Here is the Makefile I’m using:
CFLAGS = -Wno-undefined-bool-conversion
all:
verilator -cc top.v --trace --exe ../main.cpp -CFLAGS "$(CFLAGS)"
make -C obj_dir -f Vtop.mk
clean:
rm -rf obj_dir data.vcd
Once compiled and run, we can use the open-source GTKwave application to look at the results as a nice timing diagram.
BTW, I used “brew install verilator gtkwave
” on my Mac laptop to get these
nice tools. It sure is great to have such an effortless package installer,
nowadays!
After typing in “gtkwave data.vcd
”, GTKwave opens up in a window. If you now
expand the “top” tree and then append all signals to the viewing window, you get
this:
Note how all signals defined in Verilog can be inspected. It’s like having an oscilloscope which lets us peek inside the entire circuit.
GTKwave can also export the result to a PDF, which comes out looking like this:
Aha! This circuit is a falling-edge detector!

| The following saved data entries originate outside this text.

(* ===== verification/RingPoll.v ===== *)
(** * Polling the eager rings is safe

    The receiver reads slots the peer wrote by RDMA.  When the slots hold
    messages the peer's provider sends and the application's receive
    buffers are not inside the rings, a poll of every ring is defined,
    terminates within one lap of each ring and keeps the endpoint
    invariant. *)

From stdpp Require Import sorting.
From S2P Require Import Prelude Iov Wire Config Kernel Cq CqFifo Av MrCache MrCacheInv State Mr.
From S2P Require Import MrInv Pending Ring Msg RingRx Pres Footprint Frame Inv Rules PendInv Safety.
From S2P Require Import RingLink SafetyRing SafetyRx.

(** ** What the peer may have written *)

(** A slot at address [slotp]: an eager message, a runt, or a rendezvous
    header that fits. *)
Definition slot_sane (slot_size : Z) (m : mem) (slotp : Z) : Prop :=
  let s := rds_ring_slot_of_bytes (mem_read m slotp RDS_RING_HDR_SIZE) in
  let hdr := rds_hdr_of_bytes (mem_read m (rds_slot_payload slotp) RDS_HDR_SIZE) in
  sl_op s = RDS_OP_EAGER \/ sl_len s < RDS_HDR_SIZE \/
  RDS_RING_HDR_SIZE + RDS_HDR_SIZE <= slot_size /\ ring_msg hdr /\ 0 <= h_seg_cnt hdr < 2 ^ 16.

Lemma mem_read_agree (m m' : mem) a n : (forall x, a <= x < a + n -> m' x = m x) -> mem_read m' a n = mem_read m a n.
Proof.
  intros Hm. unfold mem_read. apply list_fmap_ext. intros i x Hx. apply lookup_seqZ in Hx as [-> Hi]. apply Hm. lia.
Qed.

Lemma slot_sane_agree slot_size (m m' : mem) slotp : RDS_RING_HDR_SIZE <= slot_size ->
  (forall x, slotp <= x < slotp + slot_size -> m' x = m x) -> slot_sane slot_size m slotp -> slot_sane slot_size m' slotp.
Proof.
  unfold slot_sane, RDS_RING_HDR_SIZE, RDS_HDR_SIZE, rds_slot_payload, RDS_RING_HDR_SIZE. intros Hs Hm.
  rewrite (mem_read_agree m m' slotp 32) by (intros; apply Hm; lia). intros [H|[H|(H1 & H2 & H3)]]; [auto|auto|right; right].
  rewrite (mem_read_agree m m' (slotp + 32) 40) by (intros; apply Hm; lia). auto.
Qed.

Section RingPoll.
Context {K : Type} `{!Kernel K}.
Implicit Types w : world K.

Definition slot_addr (e : rds_ep) (p : rds_peer) (i : Z) : Z := pe_rx_ring p + i * e_ring_slot_size e.

(** The bytes of a peer's receive ring, and of the credit staging cells. *)
Definition in_ring (e : rds_ep) (p : rds_peer) (x : Z) : Prop :=
  pe_rx_ring p <= x < pe_rx_ring p + e_ring_slots e * e_ring_slot_size e.
Definition in_cell (e : rds_ep) (x : Z) : Prop :=
  exists h q, e_peers e !! h = Some q /\ pe_credit_tx_addr q <= x < pe_credit_tx_addr q + 8.

Record ring_peer_ok w (p : rds_peer) : Prop := {
  rp_head : 0 <= pe_rx_head p /\ pe_rx_head p + e_ring_slots (w_ep w) < 2 ^ 64;
  rp_slots : forall i, 0 <= i < e_ring_slots (w_ep w) ->
    slot_sane (e_ring_slot_size (w_ep w)) (w_mem w) (slot_addr (w_ep w) p i);
  rp_rx : forall x, in_ring (w_ep w) p x -> x ∉ rx_addrs w;
  rp_cell : forall x, in_ring (w_ep w) p x -> ~ in_cell (w_ep w) x }.

(** The rings of the peers [l] may be polled. *)
Definition ring_ready (l : list Z) w : Prop :=
  0 < e_ring_slots (w_ep w) < 2 ^ 31 /\ RDS_RING_HDR_SIZE + RDS_RING_GEN_SIZE <= e_ring_slot_size (w_ep w) /\
  forall h p, h ∈ l -> e_peers (w_ep w) !! h = Some p -> pe_state p = RDS_PEER_READY -> ring_peer_ok w p.

(** ** What a poll of one ring changes *)

Definition static (p : rds_peer) := (pe_rx_ring p, pe_state p, pe_credit_tx_addr p).
Definition geo (e : rds_ep) := (e_ring_slots e, e_ring_slot_size e, e_peer_lru e, e_eager_rdma e).

Record polled (h : Z) w w' : Prop := {
  pl_geo : geo (w_ep w') = geo (w_ep w);
  pl_other : forall h', h' <> h -> e_peers (w_ep w') !! h' = e_peers (w_ep w) !! h';
  pl_self : static <$> (e_peers (w_ep w') !! h) = static <$> (e_peers (w_ep w) !! h);
  pl_rx : forall x, x ∈ rx_addrs w' -> x ∈ rx_addrs w;
  pl_mem : forall x, (x ∉ rx_addrs w) -> ~ in_cell (w_ep w) x -> w_mem w' x = w_mem w x }.

Lemma polled_cell h w w' x : polled h w w' -> in_cell (w_ep w') x -> in_cell (w_ep w) x.
Proof.
  intros Hp (i & q & Hq & Hx). destruct (decide (i = h)) as [->|Hne].
  - pose proof (pl_self _ _ _ Hp) as E. rewrite Hq in E. destruct (e_peers (w_ep w) !! h) as [q0|] eqn:E0; [|done].
    injection E as E1 E2 E3. exists h, q0. by rewrite <- E3.
  - exists i, q. by rewrite <- (pl_other _ _ _ Hp) by done.
Qed.

Lemma polled_refl h w : polled h w w.
Proof. by split. Qed.

Lemma polled_trans h w1 w2 w3 : polled h w1 w2 -> polled h w2 w3 -> polled h w1 w3.
Proof.
  intros H12 H23. split.
  - by rewrite (pl_geo _ _ _ H23), (pl_geo _ _ _ H12).
  - intros h' Hne. by rewrite (pl_other _ _ _ H23), (pl_other _ _ _ H12).
  - by rewrite (pl_self _ _ _ H23), (pl_self _ _ _ H12).
  - intros x Hx. by apply (pl_rx _ _ _ H12), (pl_rx _ _ _ H23).
  - intros x Hx Hc. rewrite (pl_mem _ _ _ H23), (pl_mem _ _ _ H12); auto.
    + intros Hx'. by apply Hx, (pl_rx _ _ _ H12).
    + intros Hc'. by apply Hc, (polled_cell _ _ _ _ H12).
Qed.

Lemma touched_polled h w w' : touched w w' -> polled h w w'.
Proof.
  intros (E & Hrx & Hm). unfold ring_part in E. injection E as E1 E2 E3 E4 E5 E6 E7.
  split; [unfold geo; congruence|intros; by rewrite E1|by rewrite E1| |auto].
  intros x Hx. unfold rx_addrs in *. apply list_elem_of_join in Hx as (l & Hl & Hin). apply list_elem_of_fmap in Hin as (rx & -> & Hr).
  apply list_elem_of_join. eexists. split; [exact Hl|]. apply (list_elem_of_fmap_2 (fun r => iov_addrs (rx_iov r))). by apply Hrx.
Qed.

(** A later ring stays ready. *)
Lemma polled_ring_ok h w w' p : ring_peer_ok w p -> RDS_RING_HDR_SIZE <= e_ring_slot_size (w_ep w) -> polled h w w' -> ring_peer_ok w' p.
Proof.
  intros [H1 H2 H3 H4] Hs Hp. pose proof (pl_geo _ _ _ Hp) as Eg. unfold geo in Eg. injection Eg as G1 G2 G3 G4.
  assert (Hmem : forall x, in_ring (w_ep w) p x -> w_mem w' x = w_mem w x) by (intros x Hx; apply (pl_mem _ _ _ Hp); auto).
  split.
  - by rewrite G1.
  - rewrite G1, G2. intros i Hi. unfold slot_addr. rewrite G2. apply (slot_sane_agree _ (w_mem w)); [done| |by apply H2].
    intros x Hx. apply Hmem. unfold in_ring. nia.
  - unfold in_ring. rewrite G1, G2. intros x Hx Hin. by apply (H3 x Hx), (pl_rx _ _ _ Hp).
  - unfold in_ring. rewrite G1, G2. intros x Hx Hin. by apply (H4 x Hx), (polled_cell _ _ _ _ Hp).
Qed.

(** ** One slot *)

Context `{!MrAgainEnds K}.

(** A part of the poll of ring [h]: at most [n] operations are started and
    the read index becomes [g] of what it was. *)
Definition ring_step (n : Z) (h : Z) (g : Z -> Z) w w' : Prop :=
  world_ok w' /\ moved n w w' /\ polled h w w' /\
  forall p, e_peers (w_ep w) !! h = Some p -> pe_state p = RDS_PEER_READY ->
    exists p', e_peers (w_ep w') !! h = Some p' /\ pe_state p' = RDS_PEER_READY /\ pe_rx_head p' = g (pe_rx_head p).

Lemma step_refl h w : world_ok w -> ring_step 0 h id w w.
Proof. intros Hw. split_and!; [done|apply moved_refl|apply polled_refl|]. intros p Hp Hst. by exists p. Qed.

Lemma step_trans n1 n2 h g1 g2 w1 w2 w3 :
  ring_step n1 h g1 w1 w2 -> ring_step n2 h g2 w2 w3 -> ring_step (n1 + n2) h (fun x => g2 (g1 x)) w1 w3.
Proof.
  intros (_ & M1 & P1 & H1) (W2 & M2 & P2 & H2). split_and!; [done|by eapply moved_trans|by eapply polled_trans|].
  intros p Hp Hst. destruct (H1 p Hp Hst) as (p' & Hp' & Hst' & Eh'). destruct (H2 p' Hp' Hst') as (p'' & Hp'' & Hst'' & Eh'').
  exists p''. split_and!; [done|done|congruence].
Qed.

(** Moving counters of the peer. *)
Lemma bump_step h f g p w :
  world_ok w -> e_peers (w_ep w) !! h = Some p -> pe_state p = RDS_PEER_READY ->
  pe_addr (f p) = pe_addr p -> pe_rx_ring_mr (f p) = pe_rx_ring_mr p -> pe_credit_mr (f p) = pe_credit_mr p ->
  pe_rem_slots (f p) = pe_rem_slots p -> static (f p) = static p -> pe_rx_head (f p) = g (pe_rx_head p) ->
  wp (peer_upd h f) (fun _ w' => ring_step 0 h g w w' /\ e_peers (w_ep w') !! h = Some (f p) /\ w_mem w' = w_mem w) w.
Proof.
  intros Hw Hp Hst Ea Er Ec Es Est Eg. assert (Hst' : pe_state (f p) = RDS_PEER_READY) by (unfold static in Est; congruence).
  assert (Hb : world_ok (w <| w_ep ::= fun e => e <| e_peers ::= alter f h |> |>)).
  { refine (proj1 (_ : wp (peer_upd h f) (fun _ w' => world_ok w' /\ _) w)). eapply wp_mono; [eapply (peer_bump [] [] None h p f); try done|].
    - right. rewrite Hst. split; [done|]. split; [done|exact Es].
    - cbn beta. intros _ w' (Hw' & Hk & _). exact (conj Hw' Hk). }
  assert (El : alter f h (e_peers (w_ep w)) !! h = Some (f p)) by (by rewrite lookup_alter_eq, Hp).
  apply wp_ep_upd. split; [|split; [exact El|done]]. split_and!; [exact Hb|exact (moved_refl w)| |].
  - split; w_simpl; [done| |rewrite El, Hp; cbn; congruence|done|done].
    intros h' Hne. by rewrite lookup_alter_ne.
  - intros q Hq _. assert (q = p) as -> by congruence. by exists (f p).
Qed.

Lemma inbound_step h hdr payload src fi w :
  world_ok w -> e_op_id (w_ep w) + 1 < 2 ^ 64 -> ring_msg hdr -> 0 <= h_seg_cnt hdr < 2 ^ 16 ->
  wp (rds_handle_inbound hdr payload src fi) (fun _ => ring_step 1 h id w) w.
Proof.
  intros Hw Hop Hm Hs. eapply wp_mono; [eapply (wp_wlp _ _ _ w); [apply handle_inbound_spec; [done|done|]|by apply inbound_touches]|].
  - split; [done|]. intros _. destruct Hm as [->|[->| ->]]; done.
  - cbn beta. intros _ w' [[Hw' Hmv] Ht]. split_and!; [done|done|by apply touched_polled|].
    intros p Hp Hst. destruct Ht as (E & _). unfold ring_part in E. exists p. split_and!; [congruence|done|done].
Qed.

Lemma deliver_step h p slotp w :
  let s := rds_ring_slot_of_bytes (mem_read (w_mem w) slotp RDS_RING_HDR_SIZE) in
  world_ok w -> e_op_id (w_ep w) + 1 < 2 ^ 64 -> e_peers (w_ep w) !! h = Some p -> slot_sane (e_ring_slot_size (w_ep w)) (w_mem w) slotp ->
  wp (rds_ring_deliver h s (rds_slot_payload slotp)) (fun _ => ring_step 1 h id w) w.
Proof.
  intros s Hw Hop Hp Hsane. unfold rds_ring_deliver. apply wp_bind. eapply wp_peer_deref; [exact Hp|].
  assert (H01 : ring_step 1 h id w w).
  { destruct (step_refl h w Hw) as (? & ? & ? & ?). split_and!; [done|by eapply (moved_weaken 0); [|lia]|done|done]. }
  destruct (sl_op s =? RDS_OP_EAGER) eqn:Eo.
  - apply wp_bind, wp_gets. apply inbound_step; [done|done|by left|done].
  - destruct (sl_len s <? RDS_HDR_SIZE) eqn:El; [by apply wp_ret|]. apply wp_bind, wp_gets, wp_bind, wp_gets.
    destruct Hsane as [Hs|[Hs|(_ & Hm & Hs)]]; [fold s in Hs; lia|fold s in Hs; lia|]. by apply inbound_step.
Qed.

This is a multiplexed 7-segment LED display, showing “1234” - from this demo:
As you can imagine, simulation is extremely useful to check whether a circuit
description is actually doing what you want. The only change to the original
Verilog code, is that the clock was “speeded up” by using bits [4:3]
instead
of [19:18]
(twice) from the counter, so that the simulation wouldn’t waste its
cycles just to count down time.
For a considerably more advanced example, check out this SDRAM controller, copied from the very nice fpga4fun.com website:
(see this PDF for a detailed view)
It’s not a full-blown implementation, but still a great example of how to design and debug a circuit before building hardware.